▶ [Task goal]:
Return, exactly and in full, the lines of the records below starting at the one with "(* ===== verification/TInvestOperationsStream.v" and ending at the one with "From stdpp Require Import gmap strings.", and no other lines.

▶ [Supplied records]:
+-------+

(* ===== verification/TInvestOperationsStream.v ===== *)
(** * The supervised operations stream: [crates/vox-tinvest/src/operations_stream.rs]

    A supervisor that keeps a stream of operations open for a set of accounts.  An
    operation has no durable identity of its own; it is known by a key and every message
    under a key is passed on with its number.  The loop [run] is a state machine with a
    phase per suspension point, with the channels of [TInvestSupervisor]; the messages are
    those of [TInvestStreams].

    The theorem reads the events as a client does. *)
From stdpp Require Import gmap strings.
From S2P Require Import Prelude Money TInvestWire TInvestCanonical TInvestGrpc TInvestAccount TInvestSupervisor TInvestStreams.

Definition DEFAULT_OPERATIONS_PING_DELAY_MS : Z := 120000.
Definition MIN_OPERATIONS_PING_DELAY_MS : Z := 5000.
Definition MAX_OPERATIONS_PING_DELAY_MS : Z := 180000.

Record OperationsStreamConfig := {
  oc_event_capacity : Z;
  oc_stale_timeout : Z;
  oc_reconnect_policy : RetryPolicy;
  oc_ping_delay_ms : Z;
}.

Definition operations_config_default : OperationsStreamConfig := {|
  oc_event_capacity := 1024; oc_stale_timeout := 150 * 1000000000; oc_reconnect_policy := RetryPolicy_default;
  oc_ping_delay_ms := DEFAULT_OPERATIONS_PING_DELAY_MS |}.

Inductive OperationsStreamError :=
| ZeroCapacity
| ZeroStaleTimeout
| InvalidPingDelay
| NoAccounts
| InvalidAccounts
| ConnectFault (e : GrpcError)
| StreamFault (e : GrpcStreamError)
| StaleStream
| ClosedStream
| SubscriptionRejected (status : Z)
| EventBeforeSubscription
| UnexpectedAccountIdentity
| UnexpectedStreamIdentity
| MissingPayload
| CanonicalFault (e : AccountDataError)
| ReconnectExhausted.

+-------+

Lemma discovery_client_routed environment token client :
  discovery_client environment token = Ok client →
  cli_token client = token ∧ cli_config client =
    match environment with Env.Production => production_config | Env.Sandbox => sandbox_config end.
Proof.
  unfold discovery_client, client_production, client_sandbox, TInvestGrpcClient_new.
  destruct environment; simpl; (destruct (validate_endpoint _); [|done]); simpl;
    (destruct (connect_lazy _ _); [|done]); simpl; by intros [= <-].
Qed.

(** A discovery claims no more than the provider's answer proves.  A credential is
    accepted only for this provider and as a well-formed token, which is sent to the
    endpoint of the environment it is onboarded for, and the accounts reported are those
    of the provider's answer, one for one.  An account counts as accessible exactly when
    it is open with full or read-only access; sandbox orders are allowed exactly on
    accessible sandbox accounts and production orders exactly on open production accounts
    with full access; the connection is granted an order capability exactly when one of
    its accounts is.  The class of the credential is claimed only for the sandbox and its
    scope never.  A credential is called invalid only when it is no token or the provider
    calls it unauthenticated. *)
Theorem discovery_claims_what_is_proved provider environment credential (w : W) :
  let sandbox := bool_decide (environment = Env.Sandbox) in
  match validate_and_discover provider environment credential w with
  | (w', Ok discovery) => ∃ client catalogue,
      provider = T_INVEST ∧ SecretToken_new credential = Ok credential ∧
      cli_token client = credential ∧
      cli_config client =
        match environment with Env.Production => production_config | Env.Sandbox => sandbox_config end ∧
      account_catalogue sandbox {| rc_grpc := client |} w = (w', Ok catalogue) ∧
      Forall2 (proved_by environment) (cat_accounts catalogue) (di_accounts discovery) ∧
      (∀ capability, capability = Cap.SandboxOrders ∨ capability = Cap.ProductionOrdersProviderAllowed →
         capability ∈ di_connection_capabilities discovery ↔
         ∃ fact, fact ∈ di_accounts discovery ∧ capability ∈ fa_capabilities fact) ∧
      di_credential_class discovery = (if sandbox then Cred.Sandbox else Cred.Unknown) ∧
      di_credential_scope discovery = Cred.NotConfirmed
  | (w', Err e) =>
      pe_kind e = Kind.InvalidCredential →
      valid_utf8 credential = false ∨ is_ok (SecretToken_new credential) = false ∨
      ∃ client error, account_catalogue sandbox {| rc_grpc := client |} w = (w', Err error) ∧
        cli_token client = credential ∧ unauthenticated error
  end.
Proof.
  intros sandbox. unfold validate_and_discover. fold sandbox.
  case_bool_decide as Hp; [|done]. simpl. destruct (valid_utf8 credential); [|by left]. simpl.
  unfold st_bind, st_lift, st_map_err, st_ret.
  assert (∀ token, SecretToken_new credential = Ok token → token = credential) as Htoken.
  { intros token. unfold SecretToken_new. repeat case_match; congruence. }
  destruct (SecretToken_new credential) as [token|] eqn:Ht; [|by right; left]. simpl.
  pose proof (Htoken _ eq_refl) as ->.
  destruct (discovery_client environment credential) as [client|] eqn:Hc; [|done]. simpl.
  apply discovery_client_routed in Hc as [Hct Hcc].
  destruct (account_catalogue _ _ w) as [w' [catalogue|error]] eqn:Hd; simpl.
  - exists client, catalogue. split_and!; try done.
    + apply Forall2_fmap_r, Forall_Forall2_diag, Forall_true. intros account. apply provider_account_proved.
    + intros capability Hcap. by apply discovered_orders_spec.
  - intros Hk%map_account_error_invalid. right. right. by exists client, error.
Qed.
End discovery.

+-------+

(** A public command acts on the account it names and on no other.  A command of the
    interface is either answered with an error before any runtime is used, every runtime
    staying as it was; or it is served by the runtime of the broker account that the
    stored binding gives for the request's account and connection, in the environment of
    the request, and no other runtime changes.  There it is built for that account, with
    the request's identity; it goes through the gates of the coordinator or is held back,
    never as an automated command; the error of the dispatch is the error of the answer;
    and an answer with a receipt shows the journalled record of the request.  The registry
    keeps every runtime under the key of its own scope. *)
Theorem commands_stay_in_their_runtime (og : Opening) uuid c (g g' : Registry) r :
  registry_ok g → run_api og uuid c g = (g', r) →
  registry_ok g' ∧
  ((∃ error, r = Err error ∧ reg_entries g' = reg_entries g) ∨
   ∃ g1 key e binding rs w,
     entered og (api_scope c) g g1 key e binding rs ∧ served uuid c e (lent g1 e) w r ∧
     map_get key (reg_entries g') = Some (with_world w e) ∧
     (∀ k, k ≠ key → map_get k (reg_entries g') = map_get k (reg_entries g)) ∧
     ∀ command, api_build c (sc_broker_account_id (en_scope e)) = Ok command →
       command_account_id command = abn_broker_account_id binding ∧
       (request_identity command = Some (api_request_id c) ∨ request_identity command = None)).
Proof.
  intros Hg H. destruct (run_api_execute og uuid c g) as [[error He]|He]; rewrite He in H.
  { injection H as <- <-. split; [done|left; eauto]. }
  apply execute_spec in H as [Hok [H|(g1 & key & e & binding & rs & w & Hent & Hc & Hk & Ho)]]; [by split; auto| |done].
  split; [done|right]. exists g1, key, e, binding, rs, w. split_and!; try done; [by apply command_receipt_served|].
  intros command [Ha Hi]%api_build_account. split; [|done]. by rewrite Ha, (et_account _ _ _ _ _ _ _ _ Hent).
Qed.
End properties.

+-------+

▶ [Result of this task]:
(* ===== verification/TInvestOperationsStream.v ===== *)
(** * The supervised operations stream: [crates/vox-tinvest/src/operations_stream.rs]

    A supervisor that keeps a stream of operations open for a set of accounts.  An
    operation has no durable identity of its own; it is known by a key and every message
    under a key is passed on with its number.  The loop [run] is a state machine with a
    phase per suspension point, with the channels of [TInvestSupervisor]; the messages are
    those of [TInvestStreams].

    The theorem reads the events as a client does. *)
From stdpp Require Import gmap strings.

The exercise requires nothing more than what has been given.